_ASSIGNMENT_:
From the first line to the last, please write out the data exactly.

_PROVIDED RECORDS_:

^^^^^^^^^^^^^^^^

(** ** Witness *)

Module TestTimers.
#[local] Existing Instance Keymap.test_action.

Abbreviation TestWindow := (Window (Action := N) (Json := nat) (Error := unit) (Schema := unit) (KeyListener := N) (ModifiersChangedListener := N)
  (ActionListener := N) (GlobalListener := N) (InputHandler := N) (X := list N)).

(** A root that listens to the actions 1 and 2. *)
Definition root_tree : TestTree :=
  mkDispatchTree [] [] []
    [mkDispatchNode [] [mkDispatchActionListener 1%N 0%N; mkDispatchActionListener 2%N 0%N] [] None None None None] ∅ ∅
    (keymap_new [binding "a" 2 None; binding "a b c" 1 None]) test_registry.

Lemma root_tree_ok : tree_ok root_tree.
Proof.
  split; [|done]. split; [|done|done|done|intros f id; cbn; by rewrite lookup_empty|intros v id; cbn; by rewrite lookup_empty].
  intros [|id] nd p; [by intros [= <-]|by destruct id].
Qed.

(** The listeners note the actions. *)
#[local] Instance test_client : Client (Action := N) (Json := nat) (Error := unit) (Schema := unit) (KeyListener := N) (ModifiersChangedListener := N)
    (ActionListener := N) (GlobalListener := N) (InputHandler := N) (X := list N) := {|
  key_code _ _ _ _ := [];
  modifiers_code _ _ _ := [];
  action_code _ a phase w := match phase with KeyBubble => [OpSet (client w ++ [a])] | KeyCapture => [] end;
  global_code _ _ _ _ := [];
  interceptors_code _ _ _ _ := [];
  observers_code _ _ _ _ _ := [];
  pending_observers_code _ := [];
  accepts_text_input _ _ := ([], false);
  dispatch_input _ _ _ := [];
  draw_tree _ := root_tree;
|}.

Definition window_at_rest : TestWindow :=
  mkWindow root_tree None true None (mkModifierState modifiers_none false) true false false None ∅ 0 ∅ 0 [] [].

Definition press (s : String.string) : KeyEvent := KeyDown (key_of s) false false.
Arguments press s%_string_scope.

(** "a b" is pending for a second, and then "a" is replayed; with "c" it is the action 1. *)
Definition typed_ab : outcome TestWindow := ofold (fun w e => dispatch_event Linux e w) [press "a"; press "b"] window_at_rest.
Example replayed_in_time :
  (let! w := typed_ab in Ok (length (pending_keystrokes (default pending_default (pending_input w))), map_to_list (timers w))) = Ok (2, [(1%N, pending_input_timeout)]) /\
  (let! w := typed_ab in let! w := fire Linux 1 w in Ok (client w, pending_keystrokes <$> pending_input w)) = Ok ([2%N], None) /\
  (let! w := typed_ab in let! w := dispatch_event Linux (press "c") w in Ok (client w, map_to_list (timers w))) = Ok ([1%N], []).
Proof. vm_compute. auto. Qed.

Definition first_timer (o : outcome TestWindow) : option N := match o with Ok w => timers w !! 1%N | _ => None end.

Lemma typed_ab_timer : first_timer typed_ab = Some pending_input_timeout.
Proof. vm_compute. reflexivity. Qed.

Lemma first_timer_ok o : first_timer o = Some pending_input_timeout -> exists w, o = Ok w /\ timers w !! 1%N = Some pending_input_timeout.
Proof. destruct o as [w| |]; [|done..]. intros E. by exists w. Qed.

Lemma typed_ab_steps w : typed_ab = Ok w -> rtc (window_step Linux) window_at_rest w.
Proof. apply keys_steps. Qed.

Lemma typed_ab_ok : exists w, typed_ab = Ok w /\ rtc (window_step Linux) window_at_rest w /\ timers w !! 1%N = Some pending_input_timeout.
Proof.
  destruct (first_timer_ok _ typed_ab_timer) as (w & E & Em). exists w. split; [exact E|]. split; [exact (typed_ab_steps w E)|exact Em].
Qed.

Lemma pending_input_timed_witness :
  exists w w', typed_ab = Ok w /\ is_Some (timers w !! 1%N) /\ fire Linux 1 w = Ok w' /\ pending_input w' = None /\ timers w' = ∅.
Proof.
  destruct typed_ab_ok as (w & E & Hs & Em).
  destruct (pending_input_timed (Client0 := test_client) Linux (fun _ => root_tree_ok) window_at_rest w eq_refl eq_refl root_tree_ok Hs) as (_ & _ & Hf).
  destruct (Hf _ _ Em) as (p & w' & _ & Ef & _ & Hw'). exists w, w'. split; [exact E|]. split; [by rewrite Em|]. split; [exact Ef|exact Hw'].
Defined.

(** An interceptor stops the key; two listeners of the root are for it. *)
Definition listening_tree : TestTree := mkDispatchTree [] [] [] [mkDispatchNode [1%N; 2%N] [] [] None None None None] ∅ ∅ (keymap_new []) test_registry.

^^^^^^^^^^^^^^^^

_OUTPUT OF THE EXERCISE_:
(** ** Witness *)

Module TestTimers.
#[local] Existing Instance Keymap.test_action.

Abbreviation TestWindow := (Window (Action := N) (Json := nat) (Error := unit) (Schema := unit) (KeyListener := N) (ModifiersChangedListener := N)
  (ActionListener := N) (GlobalListener := N) (InputHandler := N) (X := list N)).

(** A root that listens to the actions 1 and 2. *)
Definition root_tree : TestTree :=
  mkDispatchTree [] [] []
    [mkDispatchNode [] [mkDispatchActionListener 1%N 0%N; mkDispatchActionListener 2%N 0%N] [] None None None None] ∅ ∅
    (keymap_new [binding "a" 2 None; binding "a b c" 1 None]) test_registry.

Lemma root_tree_ok : tree_ok root_tree.
Proof.
  split; [|done]. split; [|done|done|done|intros f id; cbn; by rewrite lookup_empty|intros v id; cbn; by rewrite lookup_empty].
  intros [|id] nd p; [by intros [= <-]|by destruct id].
Qed.

(** The listeners note the actions. *)
#[local] Instance test_client : Client (Action := N) (Json := nat) (Error := unit) (Schema := unit) (KeyListener := N) (ModifiersChangedListener := N)
    (ActionListener := N) (GlobalListener := N) (InputHandler := N) (X := list N) := {|
  key_code _ _ _ _ := [];
  modifiers_code _ _ _ := [];
  action_code _ a phase w := match phase with KeyBubble => [OpSet (client w ++ [a])] | KeyCapture => [] end;
  global_code _ _ _ _ := [];
  interceptors_code _ _ _ _ := [];
  observers_code _ _ _ _ _ := [];
  pending_observers_code _ := [];
  accepts_text_input _ _ := ([], false);
  dispatch_input _ _ _ := [];
  draw_tree _ := root_tree;
|}.

Definition window_at_rest : TestWindow :=
  mkWindow root_tree None true None (mkModifierState modifiers_none false) true false false None ∅ 0 ∅ 0 [] [].

Definition press (s : String.string) : KeyEvent := KeyDown (key_of s) false false.
Arguments press s%_string_scope.

(** "a b" is pending for a second, and then "a" is replayed; with "c" it is the action 1. *)
Definition typed_ab : outcome TestWindow := ofold (fun w e => dispatch_event Linux e w) [press "a"; press "b"] window_at_rest.
Example replayed_in_time :
  (let! w := typed_ab in Ok (length (pending_keystrokes (default pending_default (pending_input w))), map_to_list (timers w))) = Ok (2, [(1%N, pending_input_timeout)]) /\
  (let! w := typed_ab in let! w := fire Linux 1 w in Ok (client w, pending_keystrokes <$> pending_input w)) = Ok ([2%N], None) /\
  (let! w := typed_ab in let! w := dispatch_event Linux (press "c") w in Ok (client w, map_to_list (timers w))) = Ok ([1%N], []).
Proof. vm_compute. auto. Qed.

Definition first_timer (o : outcome TestWindow) : option N := match o with Ok w => timers w !! 1%N | _ => None end.

Lemma typed_ab_timer : first_timer typed_ab = Some pending_input_timeout.
Proof. vm_compute. reflexivity. Qed.

Lemma first_timer_ok o : first_timer o = Some pending_input_timeout -> exists w, o = Ok w /\ timers w !! 1%N = Some pending_input_timeout.
Proof. destruct o as [w| |]; [|done..]. intros E. by exists w. Qed.

Lemma typed_ab_steps w : typed_ab = Ok w -> rtc (window_step Linux) window_at_rest w.
Proof. apply keys_steps. Qed.

Lemma typed_ab_ok : exists w, typed_ab = Ok w /\ rtc (window_step Linux) window_at_rest w /\ timers w !! 1%N = Some pending_input_timeout.
Proof.
  destruct (first_timer_ok _ typed_ab_timer) as (w & E & Em). exists w. split; [exact E|]. split; [exact (typed_ab_steps w E)|exact Em].
Qed.

Lemma pending_input_timed_witness :
  exists w w', typed_ab = Ok w /\ is_Some (timers w !! 1%N) /\ fire Linux 1 w = Ok w' /\ pending_input w' = None /\ timers w' = ∅.
Proof.
  destruct typed_ab_ok as (w & E & Hs & Em).
  destruct (pending_input_timed (Client0 := test_client) Linux (fun _ => root_tree_ok) window_at_rest w eq_refl eq_refl root_tree_ok Hs) as (_ & _ & Hf).
  destruct (Hf _ _ Em) as (p & w' & _ & Ef & _ & Hw'). exists w, w'. split; [exact E|]. split; [by rewrite Em|]. split; [exact Ef|exact Hw'].
Defined.

(** An interceptor stops the key; two listeners of the root are for it. *)
Definition listening_tree : TestTree := mkDispatchTree [] [] [] [mkDispatchNode [1%N; 2%N] [] [] None None None None] ∅ ∅ (keymap_new []) test_registry.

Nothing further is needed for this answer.